Below are some records. Return exactly the lines from the one with "apply Nat.ltb_lt in" to the one with "Presets.shadowQuality (Presets.qualitySettings q)", and nothing else.

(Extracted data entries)
---+---

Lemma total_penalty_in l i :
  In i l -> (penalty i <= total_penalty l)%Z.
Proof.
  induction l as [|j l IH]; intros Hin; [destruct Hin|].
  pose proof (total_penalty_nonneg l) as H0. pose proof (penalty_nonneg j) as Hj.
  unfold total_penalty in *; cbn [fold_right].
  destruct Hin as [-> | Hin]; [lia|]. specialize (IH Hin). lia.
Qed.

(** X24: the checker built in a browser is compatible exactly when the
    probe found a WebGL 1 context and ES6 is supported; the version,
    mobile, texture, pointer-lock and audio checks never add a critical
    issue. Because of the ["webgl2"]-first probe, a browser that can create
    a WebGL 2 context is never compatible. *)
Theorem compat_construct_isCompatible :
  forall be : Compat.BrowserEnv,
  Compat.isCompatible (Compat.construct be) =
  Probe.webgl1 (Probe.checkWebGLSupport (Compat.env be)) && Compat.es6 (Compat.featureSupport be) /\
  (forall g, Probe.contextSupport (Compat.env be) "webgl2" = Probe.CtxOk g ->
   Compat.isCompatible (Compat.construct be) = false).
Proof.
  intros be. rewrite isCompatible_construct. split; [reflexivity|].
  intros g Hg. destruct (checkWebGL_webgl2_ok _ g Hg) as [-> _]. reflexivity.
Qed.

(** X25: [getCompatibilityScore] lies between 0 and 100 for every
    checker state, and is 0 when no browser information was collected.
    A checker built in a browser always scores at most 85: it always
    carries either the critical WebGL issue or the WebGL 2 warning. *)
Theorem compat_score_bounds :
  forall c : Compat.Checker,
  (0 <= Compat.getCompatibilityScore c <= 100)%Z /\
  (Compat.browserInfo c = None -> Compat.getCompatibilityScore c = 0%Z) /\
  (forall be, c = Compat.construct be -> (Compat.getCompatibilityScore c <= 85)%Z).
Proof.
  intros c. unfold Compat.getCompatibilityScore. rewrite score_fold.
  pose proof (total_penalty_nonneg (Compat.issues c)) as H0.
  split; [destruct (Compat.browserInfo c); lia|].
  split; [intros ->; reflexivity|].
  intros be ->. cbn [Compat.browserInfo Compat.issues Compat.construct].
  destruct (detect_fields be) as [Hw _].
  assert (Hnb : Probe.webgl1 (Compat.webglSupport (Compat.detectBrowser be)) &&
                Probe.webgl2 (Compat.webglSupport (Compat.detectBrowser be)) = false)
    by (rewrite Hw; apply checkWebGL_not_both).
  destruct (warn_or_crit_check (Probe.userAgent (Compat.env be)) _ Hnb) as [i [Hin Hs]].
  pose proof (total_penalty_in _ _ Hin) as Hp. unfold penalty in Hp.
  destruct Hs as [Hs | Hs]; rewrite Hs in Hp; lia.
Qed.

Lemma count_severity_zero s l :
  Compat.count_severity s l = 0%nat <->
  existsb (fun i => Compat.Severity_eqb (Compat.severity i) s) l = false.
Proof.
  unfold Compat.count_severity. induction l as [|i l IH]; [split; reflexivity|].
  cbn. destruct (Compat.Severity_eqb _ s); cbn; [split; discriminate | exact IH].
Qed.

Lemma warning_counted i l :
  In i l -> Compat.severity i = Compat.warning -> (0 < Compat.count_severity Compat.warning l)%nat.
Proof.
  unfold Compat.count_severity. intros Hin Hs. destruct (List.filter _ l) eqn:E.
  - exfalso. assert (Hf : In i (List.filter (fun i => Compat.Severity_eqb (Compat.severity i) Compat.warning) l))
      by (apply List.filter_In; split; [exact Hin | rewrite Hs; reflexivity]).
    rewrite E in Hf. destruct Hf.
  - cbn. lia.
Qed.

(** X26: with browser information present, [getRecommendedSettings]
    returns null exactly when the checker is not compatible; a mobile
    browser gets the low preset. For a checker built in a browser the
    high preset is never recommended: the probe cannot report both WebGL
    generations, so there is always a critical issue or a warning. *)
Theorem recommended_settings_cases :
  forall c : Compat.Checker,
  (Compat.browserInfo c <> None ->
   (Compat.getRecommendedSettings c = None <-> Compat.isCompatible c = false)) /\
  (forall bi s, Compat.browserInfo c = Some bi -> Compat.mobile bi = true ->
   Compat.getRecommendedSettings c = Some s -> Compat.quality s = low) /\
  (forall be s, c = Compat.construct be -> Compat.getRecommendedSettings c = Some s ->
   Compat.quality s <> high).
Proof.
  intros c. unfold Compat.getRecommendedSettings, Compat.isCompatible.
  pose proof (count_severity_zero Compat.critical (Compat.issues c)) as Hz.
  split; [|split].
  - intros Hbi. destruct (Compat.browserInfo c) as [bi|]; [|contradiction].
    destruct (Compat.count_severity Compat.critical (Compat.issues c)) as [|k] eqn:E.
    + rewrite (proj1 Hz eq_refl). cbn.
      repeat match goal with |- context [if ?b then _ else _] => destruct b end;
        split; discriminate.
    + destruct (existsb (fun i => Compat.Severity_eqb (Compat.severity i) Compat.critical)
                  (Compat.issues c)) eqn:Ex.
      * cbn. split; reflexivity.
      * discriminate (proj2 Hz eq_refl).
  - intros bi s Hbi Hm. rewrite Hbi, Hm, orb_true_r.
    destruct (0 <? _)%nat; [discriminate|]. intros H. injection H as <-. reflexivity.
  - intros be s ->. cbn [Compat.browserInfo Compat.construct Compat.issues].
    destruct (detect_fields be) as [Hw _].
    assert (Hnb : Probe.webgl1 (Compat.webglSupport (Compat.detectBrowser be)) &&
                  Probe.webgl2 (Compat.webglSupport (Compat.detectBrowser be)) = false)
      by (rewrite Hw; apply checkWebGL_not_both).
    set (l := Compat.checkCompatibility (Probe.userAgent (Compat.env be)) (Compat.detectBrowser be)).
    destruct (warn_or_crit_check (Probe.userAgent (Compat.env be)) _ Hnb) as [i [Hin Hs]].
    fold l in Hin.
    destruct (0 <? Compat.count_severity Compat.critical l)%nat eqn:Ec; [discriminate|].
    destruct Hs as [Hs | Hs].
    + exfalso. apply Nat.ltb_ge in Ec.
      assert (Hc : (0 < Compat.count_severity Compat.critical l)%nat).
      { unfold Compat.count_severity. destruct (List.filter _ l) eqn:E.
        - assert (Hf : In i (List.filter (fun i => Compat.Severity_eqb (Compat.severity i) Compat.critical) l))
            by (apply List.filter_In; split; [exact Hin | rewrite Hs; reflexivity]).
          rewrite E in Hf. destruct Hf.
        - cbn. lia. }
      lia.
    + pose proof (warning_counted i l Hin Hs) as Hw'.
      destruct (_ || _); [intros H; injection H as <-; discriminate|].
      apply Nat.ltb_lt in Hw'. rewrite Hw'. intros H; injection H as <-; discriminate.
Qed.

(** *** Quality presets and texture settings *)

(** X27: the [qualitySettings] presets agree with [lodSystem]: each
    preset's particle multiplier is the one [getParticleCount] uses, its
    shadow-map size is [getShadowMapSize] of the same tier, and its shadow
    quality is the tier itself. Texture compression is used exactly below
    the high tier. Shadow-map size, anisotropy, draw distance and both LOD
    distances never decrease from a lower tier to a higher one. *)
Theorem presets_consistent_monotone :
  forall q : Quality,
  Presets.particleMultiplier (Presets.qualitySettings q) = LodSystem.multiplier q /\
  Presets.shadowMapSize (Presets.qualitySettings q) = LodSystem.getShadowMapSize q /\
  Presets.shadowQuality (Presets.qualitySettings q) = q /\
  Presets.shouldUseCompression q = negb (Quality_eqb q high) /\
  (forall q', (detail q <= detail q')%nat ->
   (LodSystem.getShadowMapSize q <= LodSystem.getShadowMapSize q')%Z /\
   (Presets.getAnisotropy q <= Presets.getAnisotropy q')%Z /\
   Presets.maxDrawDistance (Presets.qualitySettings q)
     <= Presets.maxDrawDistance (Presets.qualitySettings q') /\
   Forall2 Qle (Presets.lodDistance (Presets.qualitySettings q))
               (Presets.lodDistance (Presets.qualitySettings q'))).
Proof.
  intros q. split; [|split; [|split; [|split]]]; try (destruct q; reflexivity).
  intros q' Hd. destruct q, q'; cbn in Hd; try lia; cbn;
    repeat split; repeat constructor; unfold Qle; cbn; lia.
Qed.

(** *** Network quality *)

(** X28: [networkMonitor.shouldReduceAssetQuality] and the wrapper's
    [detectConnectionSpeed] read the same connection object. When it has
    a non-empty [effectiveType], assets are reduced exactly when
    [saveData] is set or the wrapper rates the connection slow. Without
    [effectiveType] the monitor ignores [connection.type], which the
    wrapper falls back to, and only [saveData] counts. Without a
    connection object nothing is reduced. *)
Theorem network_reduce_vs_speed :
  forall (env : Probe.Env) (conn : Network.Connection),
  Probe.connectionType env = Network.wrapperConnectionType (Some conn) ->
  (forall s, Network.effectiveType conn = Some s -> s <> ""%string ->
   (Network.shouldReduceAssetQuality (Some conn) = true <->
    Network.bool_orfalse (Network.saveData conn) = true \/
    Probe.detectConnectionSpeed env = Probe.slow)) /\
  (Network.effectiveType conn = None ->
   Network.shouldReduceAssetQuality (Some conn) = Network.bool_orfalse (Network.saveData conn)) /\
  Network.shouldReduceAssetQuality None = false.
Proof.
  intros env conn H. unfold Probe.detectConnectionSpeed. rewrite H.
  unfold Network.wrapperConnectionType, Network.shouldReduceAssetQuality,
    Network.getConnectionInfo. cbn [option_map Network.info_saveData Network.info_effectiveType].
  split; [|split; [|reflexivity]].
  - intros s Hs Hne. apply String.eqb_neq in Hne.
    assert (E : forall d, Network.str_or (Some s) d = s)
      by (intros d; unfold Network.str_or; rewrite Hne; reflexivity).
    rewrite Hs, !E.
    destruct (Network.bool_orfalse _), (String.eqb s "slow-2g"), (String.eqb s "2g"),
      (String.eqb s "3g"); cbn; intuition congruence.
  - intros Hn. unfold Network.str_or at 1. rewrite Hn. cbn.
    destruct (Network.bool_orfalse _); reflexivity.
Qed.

---+---

## Answer for the task
      apply Nat.ltb_lt in Hw'. rewrite Hw'. intros H; injection H as <-; discriminate.
Qed.

(** *** Quality presets and texture settings *)

(** X27: the [qualitySettings] presets agree with [lodSystem]: each
    preset's particle multiplier is the one [getParticleCount] uses, its
    shadow-map size is [getShadowMapSize] of the same tier, and its shadow
    quality is the tier itself. Texture compression is used exactly below
    the high tier. Shadow-map size, anisotropy, draw distance and both LOD
    distances never decrease from a lower tier to a higher one. *)
Theorem presets_consistent_monotone :
  forall q : Quality,
  Presets.particleMultiplier (Presets.qualitySettings q) = LodSystem.multiplier q /\
  Presets.shadowMapSize (Presets.qualitySettings q) = LodSystem.getShadowMapSize q /\
  Presets.shadowQuality (Presets.qualitySettings q) = q /\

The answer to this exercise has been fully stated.